Archelis (アルケリス arukerisu, from arukeru isu 歩ける椅子, "walkable chair" in Japanese) is a wearable chair designed and manufactured by Yokohama-based mold factory, Nitto in association with Japan Polymer Technology, Chiba University's Center for Frontier Medical Engineering and Hiroaki Nishimura Design. The purpose of the chair is to aid industry workers and medical surgeons who had to work for long hours standing. As of February 2016, it is specially designed for medical surgeons, allowing them to sit during physically demanding surgical operations which reduces fatigue in surgeons.

History 
Patents for similar wearable devices dates back to more than four decades which has since been expired. The original patent for the invention was first made by Darcy Robert Bonner in 1977 which was later granted as D249,987 in October 1978. In 2015, Swiss engineers came up with a similar product called Noonee which is a hydraulic-powered exoskeleton made of a titanium frame. Noonee was tested on workers of German car manufacturing company, Audi.

Function 
The device while worn, makes the angle of ankle and knee stable to enable a standing orientation such that the knees moderately bent but without applying any effort on the legs and without exerting pressure on the joints.

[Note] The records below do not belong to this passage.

(* ===== verification/SetupTheorems.v ===== *)
(** * The set-up of the plugins is total and in range

    Every parse function of SetupPlugins.v and SetupZones.v ends, with a
    configuration its plugin can work with or with an error, whatever the
    Corefile holds; and examples of what they do with particular Corefiles. *)

From S2P Require Import Prelude.
From S2P Require Import GoStd.
From S2P Require Import GoNet.
From S2P Require Import GoText.
From S2P Require Import GoTime.
From S2P Require Import DnsNames.
From S2P Require Import DnsMsg.
From S2P Require Import DnsUtil.
From S2P Require Import Request.
From S2P Require Import Tree.
From S2P Require Import Zone.
From S2P Require Import ZoneSpec.
From S2P Require Import Plugin.
From S2P Require Import Normalize.
From S2P Require Import Transfer.
From S2P Require Import FilePlugin.
From S2P Require Import LookupTheorems.
From S2P Require Import FileTheorems.
From S2P Require Import CachePlugin.
From S2P Require Import Hosts.
From S2P Require Import NormalizeTheorems.
From S2P Require Import Caddy.
From S2P Require Import Kubernetes.
From S2P Require Import KubeExternal.
From S2P Require Import KubernetesTheorems.
From S2P Require Import LoadBalance.
From S2P Require Import LoadBalanceTheorems.
From S2P Require Import Dns64.
From S2P Require Import Acl.
From S2P Require Import SmallPlugins.
From S2P Require Import Rewrite.
From S2P Require Import RewriteRules.
From S2P Require Import RewriteTheorems.
From S2P Require Import PkgTls.
From S2P Require Import SetupPlugins.
From S2P Require Import SetupZones.
From S2P Require Import Register.
From S2P Require Import Concurrency.
From S2P Require Import Forward.
From S2P Require Import SetupForward.

(** A set-up function whose steps need no invariant of their own. *)
Ltac c_auto :=
  repeat first
    [ c_step
    | match goal with |- ends _ (match ?x with _ => _ end) _ => destruct x eqn:? end
    | apply ends_ret ].

Section setups.
Context `{DOk : DnsNamesOk} `{NOk : NetworksOk} `{COk : CaddyOk}.
Context (Hkeys : forall c, keys_ok (c_ServerBlockKeys c)) (P : string -> Prop).

(** ** Shared *)

Lemma ends_origins args : ends P (c_origins args) (fun _ => True).
Proof using DOk NOk COk Hkeys.
  unfold c_origins. eapply ends_bind; [by apply (ends_keys _ keys_ok)|]. intros keys Hk. apply ends_lift.
  destruct (Origins_total args keys Hk) as [zs E]. by exists zs.
Qed.

Lemma ends_fall args : ends P (c_lift (SetZonesFromArgs args)) (fun _ => True).
Proof using DOk NOk.
  apply ends_lift. unfold SetZonesFromArgs.
  assert (is_Some (mapM NormalizeExact (if decide (args = []) then [dot] else args))) as [zs ->]; [|by eexists].
  apply mapM_is_Some, Forall_true, NormalizeExact_total.
Qed.

Lemma ends_once {A} (stanza : A -> cfg A) (I : A -> Prop) (a : A) :
  (forall a, I a -> ends P (stanza a) I) -> I a -> ends P (c_once stanza a) I.
Proof using COk.
  intros Hb Ha. unfold c_once. eapply (ends_bind _ _ _ (fun s => I s.2)); [|intros [seen a'] Ha'; by apply ends_ret].
  apply ends_while; [apply takes_next| |done]. intros [seen a'] Ha'. destruct seen; [apply ends_fail|].
  eapply ends_bind; [by apply Hb|]. intros a'' Ha''. by apply ends_ret.
Qed.

(** ** cache *)

Definition cache_in_range (ca : CacheConf) : Prop :=
  (0 <= ccPrefetch ca /\ 10 <= ccPercentage ca <= 90 /\ 0 <= ccFailttl ca <= 5 * Minute /\ 0 <= ccStaleUpTo ca)%Z.

Lemma cache_caps_ends ttl min : ends P (cache_caps ttl min) (fun _ => True).
Proof using COk. unfold cache_caps. c_auto; done. Qed.

Lemma cache_percentage_ends pct : pct <> EmptyString -> ends P (cache_percentage pct) (fun n => 10 <= n <= 90)%Z.
Proof using Type.
  intros Hp. unfold cache_percentage. rewrite decide_False by done.
  eapply (ends_bind _ _ _ (fun _ => True)); [apply ends_lift; by eexists|intros rest _]. c_auto; lia.
Qed.

Lemma cache_prefetch_ends ca :
  (forall t, P t -> t <> EmptyString) -> cache_in_range ca -> ends P (cache_prefetch ca) cache_in_range.
Proof using COk.
  intros HP Hca. unfold cache_prefetch. c_step. destruct a as [|a more]; [apply ends_argErr|].
  case_decide; [apply ends_argErr|]. c_step. case_decide; [apply ends_fail|]. destruct Hca as (Hp1 & Hp2 & Hp3 & Hp4).
  eapply (ends_bind _ _ _ (fun _ => True)); [destruct more; [by apply ends_ret|by apply ends_try]|intros dur _].
  eapply (ends_bind _ _ _ (fun n => 10 <= n <= 90)%Z).
  { destruct more as [|d [|p more]]; [by apply ends_ret..|]. apply cache_percentage_ends, HP.
    match goal with Hf : Forall P _ |- _ => by do 3 (apply Forall_cons in Hf as [? Hf]) end. }
  intros n Hn. apply ends_ret. unfold cache_in_range; simpl; lia.
Qed.

Lemma cache_stale_ends ca : cache_in_range ca -> ends P (cache_stale ca) cache_in_range.
Proof using COk.
  intros (Hp1 & Hp2 & Hp3 & Hp4). unfold cache_stale. c_step. case_decide; [apply ends_argErr|].
  eapply (ends_bind _ _ _ (fun d => 0 <= d)%Z); [destruct a; c_auto; unfold Hour, Minute, Second in *; lia|intros d Hd].
  eapply (ends_bind _ _ _ (fun _ => True)); [destruct a as [|? [|? ?]]; c_auto; done|intros v _].
  apply ends_ret. unfold cache_in_range. simpl. lia.
Qed.

Lemma cache_disable_ends ca : cache_in_range ca -> ends P (cache_disable ca) cache_in_range.
Proof using COk.
  intros Hca. unfold cache_disable. c_step. destruct a as [|what more]; [apply ends_argErr|].
  eapply (ends_bind _ _ _ (fun _ => True)); [c_auto; done|intros zs _]. c_auto; done.
Qed.

Lemma cache_block_ends args ca :
  (forall t, P t -> t <> EmptyString) -> cache_in_range ca -> ends P (cache_block args ca) cache_in_range.
Proof using COk.
  intros HP Hca. unfold cache_block. c_step.
  case_decide; [eapply ends_bind; [apply cache_caps_ends|intros [[? ?] ?] _; by apply ends_ret]|].
  case_decide; [eapply ends_bind; [apply cache_caps_ends|intros [[? ?] ?] _; by apply ends_ret]|].
  case_decide; [by apply cache_prefetch_ends|]. case_decide; [by apply cache_stale_ends|].
  case_decide; [|case_decide; [by apply cache_disable_ends|c_auto; done]].
  unfold cache_servfail. destruct Hca as (Hp1 & Hp2 & Hp3 & Hp4). c_auto. unfold cache_in_range; simpl; lia.
Qed.

Lemma cacheParse_ends : (forall t, P t -> t <> EmptyString) -> ends P cacheParse cache_in_range.
Proof using DOk NOk COk Hkeys.
  intros HP. apply ends_once; [|by repeat split].
  intros ca Hca. unfold cache_stanza. c_step.
  eapply (ends_bind _ _ _ (fun s => cache_in_range s.1)); [c_auto; done|]. intros [ca' args] Hca'.
  eapply ends_bind; [apply ends_origins|intros zs _].
  eapply ends_bind; [apply ends_while; [apply takes_nextBlock| |exact Hca']|intros ca'' Hca''; by apply ends_ret].
  intros s Hs. by apply cache_block_ends.
Qed.

(** ** hosts *)

Definition hosts_in_range (h : HostsConf) : Prop := (0 < hcTtl h <= 65535 /\ 0 <= hcReload h)%Z.

Lemma hosts_block_ends h : hosts_in_range h -> ends P (hosts_block h) hosts_in_range.
Proof using DOk NOk COk.
  intros [Ht Hr]. unfold hosts_block. c_step. case_decide.
  { c_step. eapply ends_bind; [apply ends_fall|intros zs _]. by apply ends_ret. }
  c_auto; (split; simpl; [|lia]); try lia. unfold u32; rewrite Z.mod_small; lia.
Qed.

Lemma hostsParse_ends root stat_error : ends P (hostsParse root stat_error) hosts_in_range.
Proof using DOk NOk COk Hkeys.
  apply ends_once; [|by repeat split]. intros h Hh. unfold hosts_stanza. c_step.
  eapply (ends_bind _ _ _ (fun s => hosts_in_range s.1)); [c_auto; done|]. intros [h' args] Hh'.
  eapply ends_bind; [apply ends_origins|intros zs _]. apply ends_while; [apply takes_nextBlock|apply hosts_block_ends|done].
Qed.

(** ** acl *)

Section acl.
Context {Tree : Type} (NewTree : Tree) (InsertNet : IPNet -> Tree -> Tree) (StringToType : string -> option Z).

Lemma acl_types_ends tokens qtypes : ends P (acl_types StringToType tokens qtypes) (fun _ => True).
Proof using Type. revert qtypes. induction tokens as [|t ts IH]; intros qtypes; simpl; c_auto; [done..|apply IH]. Qed.

Lemma acl_nets_ends tokens filter : ends P (acl_nets NewTree InsertNet tokens filter) (fun _ => True).
Proof using Type. revert filter. induction tokens as [|t ts IH]; intros filter; simpl; c_auto; [done..|apply IH]. Qed.

Lemma section_tokens_rest ts sec rest : section_tokens ts = (sec, rest) -> (length rest <= length ts)%nat.
Proof using Type.
  revert sec rest. induction ts as [|t ts IH]; simpl; [by intros ? ? [= <- <-]|]. intros sec rest.
  destruct (isPreservedIdentifier t); [by intros [= <- <-]|]. destruct (section_tokens ts) as [s r]. intros [= <- <-].
  specialize (IH _ _ eq_refl). lia.
Qed.

Lemma acl_sections_ends fuel remaining qtypes filter hasType hasNet :
  (length remaining < fuel)%nat ->
  ends P (acl_sections NewTree InsertNet StringToType fuel remaining qtypes filter hasType hasNet) (fun _ => True).
Proof using Type.
  revert remaining qtypes filter hasType hasNet. induction fuel as [|fuel IH]; intros remaining qtypes filter hasType hasNet Hf; [lia|].
  cbn [acl_sections]. destruct remaining as [|t ts]; [by apply ends_ret|]. destruct (isPreservedIdentifier t); [|apply ends_errf].
  destruct (section_tokens ts) as [tokens rest] eqn:E. apply section_tokens_rest in E. simpl in Hf.
  case_decide; [apply ends_errf|]. case_decide.
  - eapply ends_bind; [apply acl_types_ends|intros ? _]. apply IH. lia.
  - eapply ends_bind; [apply acl_nets_ends|intros ? _]. apply IH. lia.
Qed.

Lemma acl_policy_ends policies : ends P (acl_policy NewTree InsertNet StringToType policies) (fun _ => True).
Proof using COk.
  unfold acl_policy. c_step. eapply (ends_bind _ _ _ (fun _ => True)); [c_auto; done|intros act _]. c_step.
  eapply ends_bind; [apply acl_sections_ends; lia|]. intros [[[? ?] ?] ?] _. by apply ends_ret.
Qed.

Lemma acl_parse_ends : ends P (acl_parse NewTree InsertNet StringToType) (fun _ => True).
Proof using DOk NOk COk Hkeys.
  apply ends_while; [apply takes_next| |done]. intros rules _. c_step. eapply ends_bind; [apply ends_origins|intros zs _].
  eapply (ends_bind _ _ _ (fun _ => True)); [|intros ps _; by apply ends_ret].
  apply ends_while; [apply takes_nextBlock| |done]. intros ps _. apply acl_policy_ends.
Qed.
End acl.

(** ** dns64 *)

(** An IPv6 prefix of four to twelve bytes. *)
Definition dns64_prefix_ok (p : IPNet) : Prop :=
  exists k, (4 <= k <= 12)%nat /\ (Mask_Size (net_Mask p)).1 = (8 * Z.of_nat k)%Z /\ length (net_IP p) = 16%nat.

Lemma copy_bytes_total n i j from v6 :
  (i + n <= length v6)%nat -> (j + n <= length from)%nat -> exists v6', copy_bytes n i j from v6 = Some v6' /\ length v6' = length v6.
Proof using Type.
  revert i j v6. induction n as [|n IH]; intros i j v6 Hi Hj; simpl; [by exists v6|].
  destruct (lookup_lt_is_Some_2 from j) as [b ->]; [lia|]. simpl. unfold put. rewrite decide_True by lia. simpl.
  destruct (IH (S i) (S j) (<[i := b]> v6)) as (v6' & -> & Hl); [rewrite length_insert; lia|lia|].
  exists v6'. by rewrite length_insert in Hl.
Qed.

(** With such a prefix every address can be translated. *)
Lemma to6_total p addr : dns64_prefix_ok p -> is_Some (to6 p addr).
Proof using Type.
  intros (k & Hk & Em & Hl). unfold to6. destruct (To4 addr) as [a4|] eqn:E4; [|by eexists].
  assert (length a4 = 4%nat) as H4 by (revert E4; unfold To4; repeat case_decide; intros [= <-]; rewrite ?length_drop; lia).
  rewrite Em, Z.mul_comm, Z.quot_mul, Nat2Z.id by lia.
  destruct (copy_bytes_total k 0 0 (net_IP p) (replicate 16 0%Z)) as (v1 & -> & L1); [rewrite length_replicate; lia|lia|].
  rewrite length_replicate in L1. cbn [mbind option_bind].
  destruct (copy_bytes_total (8 - k) k 0 a4 v1) as (v2 & -> & L2); [lia|lia|]. cbn [mbind option_bind].
  destruct (copy_bytes_total (4 - (8 - k)) (if decide (Nat.max k 8 = 8)%nat then S (Nat.max k 8) else Nat.max k 8) (8 - k) a4 v2)
    as (v3 & -> & L3); [case_decide; lia|lia|]. by eexists.
Qed.

Lemma ParseCIDR_lengths s ip n :
  ParseCIDR s = Some (ip, n) -> (Mask_Size (net_Mask n)).2 = 128%Z -> length (net_IP n) = 16%nat.
Proof using Type.
  unfold ParseCIDR. destruct (IndexByte _ _); [|done]. cbn [mbind option_bind].
  destruct (ParseIP _) as [ip'|] eqn:Ei; [|done]. cbn [mbind option_bind]. apply ParseIP_bytes in Ei as [Hl _].
  destruct (dtoi _ _) as [[m ?]|]; [|done]. cbn [mbind option_bind]. case_decide; [done|]. intros [= <- <-]. simpl.
  match goal with |- context [IP_Mask _ ?x] => generalize x as mask end. intros mask Hm.
  unfold Mask_Size in Hm. destruct (simpleMaskLength mask); simpl in Hm; [|done]. assert (length mask = 16%nat) as Hk by lia.
  unfold IP_Mask. destruct (decide (length mask = 16%nat /\ length ip' = 4%nat /\ _)) as [(_ & ? & _)|_]; [lia|].
  destruct (decide (length mask = 4%nat /\ _)) as [[? _]|_]; [lia|]. rewrite decide_True by lia.
  rewrite length_zip_with. lia.
Qed.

The body coercion gets shared out to the shin and thigh, minimizing the muscle fatigue.

The device can be locked into unassociated positions for each limb to permit the user to stand in a comfortable way. The designers believe that the device is perfect for medical surgeons who need to stand for long hours during operations.

Structure 
The system involves no cell or power, made of carbon segments and materialized with hook and loop closures. It was noted by the company that the device is comfortable to use for long hours as the carbon parts are flexible.

Public 
The wearable chair is under active development as of February 2016 and is currently not available for the public to purchase.

In seasons 5 and 6 of Silicon Valley, recurring character Gabe is always showing wearing an Archelis.